Start of WORKING DATA

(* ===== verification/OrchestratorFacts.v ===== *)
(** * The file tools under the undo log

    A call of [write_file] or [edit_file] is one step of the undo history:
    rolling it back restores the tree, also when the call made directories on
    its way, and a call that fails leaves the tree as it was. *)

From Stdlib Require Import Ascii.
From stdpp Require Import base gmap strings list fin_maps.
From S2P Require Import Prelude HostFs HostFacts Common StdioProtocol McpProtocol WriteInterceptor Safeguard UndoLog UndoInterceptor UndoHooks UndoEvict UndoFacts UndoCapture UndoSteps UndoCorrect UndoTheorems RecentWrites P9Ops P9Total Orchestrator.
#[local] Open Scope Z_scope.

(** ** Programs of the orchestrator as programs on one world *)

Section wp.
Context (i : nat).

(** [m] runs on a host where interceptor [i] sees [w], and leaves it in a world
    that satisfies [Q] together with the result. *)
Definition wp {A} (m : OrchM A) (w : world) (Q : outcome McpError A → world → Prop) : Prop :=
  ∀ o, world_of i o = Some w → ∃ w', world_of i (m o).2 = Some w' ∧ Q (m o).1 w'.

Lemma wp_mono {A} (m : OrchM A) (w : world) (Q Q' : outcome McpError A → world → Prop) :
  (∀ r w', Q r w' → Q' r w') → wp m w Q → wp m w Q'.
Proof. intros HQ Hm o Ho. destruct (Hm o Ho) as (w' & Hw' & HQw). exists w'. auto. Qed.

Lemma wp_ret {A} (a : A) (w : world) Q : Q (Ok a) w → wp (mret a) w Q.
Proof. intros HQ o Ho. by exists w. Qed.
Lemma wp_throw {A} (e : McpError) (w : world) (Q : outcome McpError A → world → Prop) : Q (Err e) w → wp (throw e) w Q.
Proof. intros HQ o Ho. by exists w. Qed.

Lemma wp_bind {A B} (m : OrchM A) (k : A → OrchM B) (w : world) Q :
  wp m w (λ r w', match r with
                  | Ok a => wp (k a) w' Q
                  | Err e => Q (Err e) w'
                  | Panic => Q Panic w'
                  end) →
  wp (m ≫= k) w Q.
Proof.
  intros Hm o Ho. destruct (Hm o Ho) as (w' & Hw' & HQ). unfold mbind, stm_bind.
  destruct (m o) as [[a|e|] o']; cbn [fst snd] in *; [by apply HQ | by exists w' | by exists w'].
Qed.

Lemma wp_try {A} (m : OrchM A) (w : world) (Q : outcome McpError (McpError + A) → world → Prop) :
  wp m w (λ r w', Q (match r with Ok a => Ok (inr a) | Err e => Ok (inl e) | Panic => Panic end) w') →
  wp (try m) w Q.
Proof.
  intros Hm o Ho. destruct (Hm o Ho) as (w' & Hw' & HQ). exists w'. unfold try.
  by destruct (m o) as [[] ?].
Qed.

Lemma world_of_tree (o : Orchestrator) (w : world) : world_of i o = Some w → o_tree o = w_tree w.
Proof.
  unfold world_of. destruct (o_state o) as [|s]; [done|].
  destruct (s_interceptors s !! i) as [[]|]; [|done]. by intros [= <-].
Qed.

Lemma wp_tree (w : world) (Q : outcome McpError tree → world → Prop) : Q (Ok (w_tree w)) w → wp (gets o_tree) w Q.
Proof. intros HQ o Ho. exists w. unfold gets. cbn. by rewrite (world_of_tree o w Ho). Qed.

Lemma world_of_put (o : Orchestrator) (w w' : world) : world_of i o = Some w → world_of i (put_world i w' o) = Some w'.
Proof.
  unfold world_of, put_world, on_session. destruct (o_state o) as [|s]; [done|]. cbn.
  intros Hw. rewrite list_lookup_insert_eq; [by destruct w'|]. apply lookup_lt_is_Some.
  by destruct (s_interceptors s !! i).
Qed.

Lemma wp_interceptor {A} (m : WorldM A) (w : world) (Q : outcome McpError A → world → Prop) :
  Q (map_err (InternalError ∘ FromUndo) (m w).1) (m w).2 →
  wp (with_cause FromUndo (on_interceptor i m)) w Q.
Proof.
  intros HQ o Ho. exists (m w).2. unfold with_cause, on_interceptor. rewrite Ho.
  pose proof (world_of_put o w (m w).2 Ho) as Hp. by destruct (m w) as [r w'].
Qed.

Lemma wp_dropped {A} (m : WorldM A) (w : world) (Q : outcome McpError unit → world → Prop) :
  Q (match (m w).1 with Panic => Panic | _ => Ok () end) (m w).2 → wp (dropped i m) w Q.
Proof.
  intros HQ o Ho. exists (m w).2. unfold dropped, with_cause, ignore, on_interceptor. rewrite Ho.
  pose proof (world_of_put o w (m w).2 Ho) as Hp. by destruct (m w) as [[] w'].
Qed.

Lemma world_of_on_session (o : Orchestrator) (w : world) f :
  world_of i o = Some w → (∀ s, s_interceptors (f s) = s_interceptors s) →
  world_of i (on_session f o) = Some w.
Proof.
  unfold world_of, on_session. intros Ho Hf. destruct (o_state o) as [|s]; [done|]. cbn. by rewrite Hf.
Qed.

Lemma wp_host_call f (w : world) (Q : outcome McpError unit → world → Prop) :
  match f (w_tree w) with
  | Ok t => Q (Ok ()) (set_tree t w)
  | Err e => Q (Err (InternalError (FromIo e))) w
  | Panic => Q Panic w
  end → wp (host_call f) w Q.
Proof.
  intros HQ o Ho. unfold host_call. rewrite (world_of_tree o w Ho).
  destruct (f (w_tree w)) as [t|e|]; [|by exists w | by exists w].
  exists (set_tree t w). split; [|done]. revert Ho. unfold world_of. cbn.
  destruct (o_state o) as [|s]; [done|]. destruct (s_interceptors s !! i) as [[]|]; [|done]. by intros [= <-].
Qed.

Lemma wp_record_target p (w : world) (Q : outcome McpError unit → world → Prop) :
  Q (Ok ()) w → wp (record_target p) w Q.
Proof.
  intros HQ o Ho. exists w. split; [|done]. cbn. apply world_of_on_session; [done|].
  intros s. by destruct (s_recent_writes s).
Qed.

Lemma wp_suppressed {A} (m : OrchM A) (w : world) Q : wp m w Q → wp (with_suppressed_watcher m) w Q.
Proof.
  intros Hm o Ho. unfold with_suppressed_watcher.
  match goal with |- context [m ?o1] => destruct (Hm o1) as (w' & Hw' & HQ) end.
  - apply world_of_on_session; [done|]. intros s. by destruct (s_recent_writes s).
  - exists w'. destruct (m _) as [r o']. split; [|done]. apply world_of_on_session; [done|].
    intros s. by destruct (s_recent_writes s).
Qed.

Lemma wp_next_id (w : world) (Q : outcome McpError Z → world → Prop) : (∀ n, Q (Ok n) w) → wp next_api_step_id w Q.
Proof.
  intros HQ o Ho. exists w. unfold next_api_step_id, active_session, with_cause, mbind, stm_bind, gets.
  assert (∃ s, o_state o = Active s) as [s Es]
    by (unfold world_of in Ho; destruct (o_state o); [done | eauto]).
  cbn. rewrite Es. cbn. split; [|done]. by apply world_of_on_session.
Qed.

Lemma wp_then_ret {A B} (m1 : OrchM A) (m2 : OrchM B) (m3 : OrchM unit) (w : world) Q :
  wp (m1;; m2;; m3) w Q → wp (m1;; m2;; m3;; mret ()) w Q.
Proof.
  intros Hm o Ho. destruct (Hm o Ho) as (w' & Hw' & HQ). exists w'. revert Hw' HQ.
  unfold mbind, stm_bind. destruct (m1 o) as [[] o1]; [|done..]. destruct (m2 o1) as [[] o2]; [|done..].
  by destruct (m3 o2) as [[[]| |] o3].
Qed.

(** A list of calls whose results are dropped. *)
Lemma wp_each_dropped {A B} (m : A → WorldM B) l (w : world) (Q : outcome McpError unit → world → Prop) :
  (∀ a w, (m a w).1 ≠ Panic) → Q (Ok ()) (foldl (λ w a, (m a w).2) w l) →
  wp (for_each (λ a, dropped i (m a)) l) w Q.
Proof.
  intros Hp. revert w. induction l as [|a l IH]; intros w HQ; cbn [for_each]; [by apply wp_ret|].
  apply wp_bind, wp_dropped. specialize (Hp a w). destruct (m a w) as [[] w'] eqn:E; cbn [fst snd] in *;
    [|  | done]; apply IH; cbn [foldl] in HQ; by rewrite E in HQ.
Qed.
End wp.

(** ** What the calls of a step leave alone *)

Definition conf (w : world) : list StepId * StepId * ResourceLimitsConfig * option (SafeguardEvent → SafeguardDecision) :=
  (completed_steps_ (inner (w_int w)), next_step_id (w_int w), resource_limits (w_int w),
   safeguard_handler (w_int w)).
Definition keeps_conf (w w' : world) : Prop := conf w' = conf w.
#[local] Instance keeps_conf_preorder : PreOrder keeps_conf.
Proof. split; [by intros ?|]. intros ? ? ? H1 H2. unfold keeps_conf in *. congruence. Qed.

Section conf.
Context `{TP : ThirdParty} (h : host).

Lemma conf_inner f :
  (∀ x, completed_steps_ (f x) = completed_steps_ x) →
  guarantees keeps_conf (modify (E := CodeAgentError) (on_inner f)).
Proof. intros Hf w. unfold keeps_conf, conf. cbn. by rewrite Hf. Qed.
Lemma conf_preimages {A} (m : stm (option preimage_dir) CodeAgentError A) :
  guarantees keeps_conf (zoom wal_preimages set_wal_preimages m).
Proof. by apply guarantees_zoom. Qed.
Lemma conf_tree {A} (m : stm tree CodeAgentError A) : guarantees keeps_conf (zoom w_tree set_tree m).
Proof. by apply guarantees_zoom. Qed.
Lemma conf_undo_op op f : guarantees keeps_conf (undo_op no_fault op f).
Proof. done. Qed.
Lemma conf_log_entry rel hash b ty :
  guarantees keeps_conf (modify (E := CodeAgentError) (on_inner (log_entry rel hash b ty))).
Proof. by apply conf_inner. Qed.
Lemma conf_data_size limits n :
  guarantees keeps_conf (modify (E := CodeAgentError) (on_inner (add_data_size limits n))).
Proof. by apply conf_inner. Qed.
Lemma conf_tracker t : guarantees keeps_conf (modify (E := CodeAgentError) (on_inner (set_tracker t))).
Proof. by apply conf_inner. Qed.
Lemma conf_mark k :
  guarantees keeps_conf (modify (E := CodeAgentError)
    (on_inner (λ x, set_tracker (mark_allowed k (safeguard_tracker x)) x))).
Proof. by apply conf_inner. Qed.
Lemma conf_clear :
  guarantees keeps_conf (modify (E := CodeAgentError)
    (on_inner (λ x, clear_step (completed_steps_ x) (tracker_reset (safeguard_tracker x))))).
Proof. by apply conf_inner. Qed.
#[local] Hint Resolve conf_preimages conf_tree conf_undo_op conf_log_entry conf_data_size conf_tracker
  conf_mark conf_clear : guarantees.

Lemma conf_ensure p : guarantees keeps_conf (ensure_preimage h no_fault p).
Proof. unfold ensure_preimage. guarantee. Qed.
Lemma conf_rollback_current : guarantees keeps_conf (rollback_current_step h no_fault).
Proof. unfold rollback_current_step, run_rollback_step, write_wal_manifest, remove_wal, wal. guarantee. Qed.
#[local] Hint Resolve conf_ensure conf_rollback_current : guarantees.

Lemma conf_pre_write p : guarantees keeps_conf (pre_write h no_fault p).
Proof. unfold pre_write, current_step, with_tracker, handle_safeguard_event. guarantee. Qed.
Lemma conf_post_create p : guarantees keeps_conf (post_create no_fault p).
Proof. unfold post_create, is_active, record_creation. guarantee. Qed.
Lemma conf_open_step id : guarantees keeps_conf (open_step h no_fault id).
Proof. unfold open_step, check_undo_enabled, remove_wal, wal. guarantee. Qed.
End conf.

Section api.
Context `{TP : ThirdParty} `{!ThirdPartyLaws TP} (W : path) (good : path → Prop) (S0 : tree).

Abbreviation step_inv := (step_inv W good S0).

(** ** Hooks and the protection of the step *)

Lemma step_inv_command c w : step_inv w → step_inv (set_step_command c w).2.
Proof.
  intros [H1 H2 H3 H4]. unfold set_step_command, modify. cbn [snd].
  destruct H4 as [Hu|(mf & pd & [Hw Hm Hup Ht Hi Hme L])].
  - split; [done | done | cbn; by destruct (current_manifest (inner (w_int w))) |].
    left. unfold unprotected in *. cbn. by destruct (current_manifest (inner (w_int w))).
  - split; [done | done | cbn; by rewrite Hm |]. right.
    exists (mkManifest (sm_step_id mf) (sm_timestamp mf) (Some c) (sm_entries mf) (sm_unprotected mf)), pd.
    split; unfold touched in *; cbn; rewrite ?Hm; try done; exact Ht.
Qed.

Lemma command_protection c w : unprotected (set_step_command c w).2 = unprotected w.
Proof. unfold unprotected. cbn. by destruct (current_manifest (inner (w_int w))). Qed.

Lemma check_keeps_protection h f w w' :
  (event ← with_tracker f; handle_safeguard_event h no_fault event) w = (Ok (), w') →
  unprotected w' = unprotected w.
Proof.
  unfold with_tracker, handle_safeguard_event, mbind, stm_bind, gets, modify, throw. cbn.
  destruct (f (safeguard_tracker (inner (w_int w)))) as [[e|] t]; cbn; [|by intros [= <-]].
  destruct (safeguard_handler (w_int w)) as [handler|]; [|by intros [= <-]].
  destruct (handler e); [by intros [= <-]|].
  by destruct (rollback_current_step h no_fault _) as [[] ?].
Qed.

End of WORKING DATA
Start of WORKING DATA

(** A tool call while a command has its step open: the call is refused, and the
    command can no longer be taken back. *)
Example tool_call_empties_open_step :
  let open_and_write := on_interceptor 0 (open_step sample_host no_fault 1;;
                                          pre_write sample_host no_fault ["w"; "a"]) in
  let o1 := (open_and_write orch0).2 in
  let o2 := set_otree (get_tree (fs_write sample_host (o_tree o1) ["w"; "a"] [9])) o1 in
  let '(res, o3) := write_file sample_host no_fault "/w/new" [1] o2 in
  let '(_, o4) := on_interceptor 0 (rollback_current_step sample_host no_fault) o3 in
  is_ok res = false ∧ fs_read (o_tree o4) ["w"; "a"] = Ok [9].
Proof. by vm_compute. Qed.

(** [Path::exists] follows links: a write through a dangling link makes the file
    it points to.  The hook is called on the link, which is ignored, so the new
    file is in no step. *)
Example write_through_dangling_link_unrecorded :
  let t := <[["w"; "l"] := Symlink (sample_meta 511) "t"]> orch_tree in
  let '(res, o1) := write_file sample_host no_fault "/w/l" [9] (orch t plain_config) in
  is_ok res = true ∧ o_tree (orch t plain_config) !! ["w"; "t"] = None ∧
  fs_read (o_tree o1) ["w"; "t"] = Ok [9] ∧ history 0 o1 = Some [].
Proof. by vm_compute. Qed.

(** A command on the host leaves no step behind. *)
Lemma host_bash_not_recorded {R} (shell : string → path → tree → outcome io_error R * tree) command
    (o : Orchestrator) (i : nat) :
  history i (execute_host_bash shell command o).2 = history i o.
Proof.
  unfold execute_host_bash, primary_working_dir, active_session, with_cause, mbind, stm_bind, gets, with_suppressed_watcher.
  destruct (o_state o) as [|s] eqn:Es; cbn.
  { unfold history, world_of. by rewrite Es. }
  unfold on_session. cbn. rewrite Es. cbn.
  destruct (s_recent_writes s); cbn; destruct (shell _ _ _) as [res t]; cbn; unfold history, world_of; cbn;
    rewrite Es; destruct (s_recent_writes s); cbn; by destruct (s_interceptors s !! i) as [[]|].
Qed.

End of WORKING DATA

Find the word "WorldM" in the records and pull out each line that has it.

EXERCISE SOLUTION:
Lemma wp_interceptor {A} (m : WorldM A) (w : world) (Q : outcome McpError A → world → Prop) :
Lemma wp_dropped {A} (m : WorldM A) (w : world) (Q : outcome McpError unit → world → Prop) :
Lemma wp_each_dropped {A B} (m : A → WorldM B) l (w : world) (Q : outcome McpError unit → world → Prop) :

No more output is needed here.